━━━━━ Input data

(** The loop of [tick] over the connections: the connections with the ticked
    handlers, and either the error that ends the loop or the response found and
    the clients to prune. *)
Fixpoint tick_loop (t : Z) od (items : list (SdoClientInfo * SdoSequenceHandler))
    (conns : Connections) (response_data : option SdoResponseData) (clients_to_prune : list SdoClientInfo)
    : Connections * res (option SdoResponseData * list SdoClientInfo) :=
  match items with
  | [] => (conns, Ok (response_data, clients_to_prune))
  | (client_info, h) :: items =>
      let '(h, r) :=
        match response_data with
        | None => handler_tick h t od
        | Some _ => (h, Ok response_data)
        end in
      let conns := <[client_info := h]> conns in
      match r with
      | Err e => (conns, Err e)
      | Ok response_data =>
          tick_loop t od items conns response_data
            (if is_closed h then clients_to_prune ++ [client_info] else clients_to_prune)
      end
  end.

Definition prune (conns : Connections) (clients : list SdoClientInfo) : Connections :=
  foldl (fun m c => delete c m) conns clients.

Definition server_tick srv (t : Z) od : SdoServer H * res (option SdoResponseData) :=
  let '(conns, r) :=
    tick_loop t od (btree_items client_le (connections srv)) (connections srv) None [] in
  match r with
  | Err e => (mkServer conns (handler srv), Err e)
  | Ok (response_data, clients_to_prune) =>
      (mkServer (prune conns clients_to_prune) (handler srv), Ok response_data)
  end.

━━━━━━━━━━

*Directions:* All the entries above must be repeated exactly as they were given.

*Output:*
(** The loop of [tick] over the connections: the connections with the ticked
    handlers, and either the error that ends the loop or the response found and
    the clients to prune. *)
Fixpoint tick_loop (t : Z) od (items : list (SdoClientInfo * SdoSequenceHandler))
    (conns : Connections) (response_data : option SdoResponseData) (clients_to_prune : list SdoClientInfo)
    : Connections * res (option SdoResponseData * list SdoClientInfo) :=
  match items with
  | [] => (conns, Ok (response_data, clients_to_prune))
  | (client_info, h) :: items =>
      let '(h, r) :=
        match response_data with
        | None => handler_tick h t od
        | Some _ => (h, Ok response_data)
        end in
      let conns := <[client_info := h]> conns in
      match r with
      | Err e => (conns, Err e)
      | Ok response_data =>
          tick_loop t od items conns response_data
            (if is_closed h then clients_to_prune ++ [client_info] else clients_to_prune)
      end
  end.

Definition prune (conns : Connections) (clients : list SdoClientInfo) : Connections :=
  foldl (fun m c => delete c m) conns clients.

Definition server_tick srv (t : Z) od : SdoServer H * res (option SdoResponseData) :=
  let '(conns, r) :=
    tick_loop t od (btree_items client_le (connections srv)) (connections srv) None [] in
  match r with
  | Err e => (mkServer conns (handler srv), Err e)
  | Ok (response_data, clients_to_prune) =>
      (mkServer (prune conns clients_to_prune) (handler srv), Ok response_data)
  end.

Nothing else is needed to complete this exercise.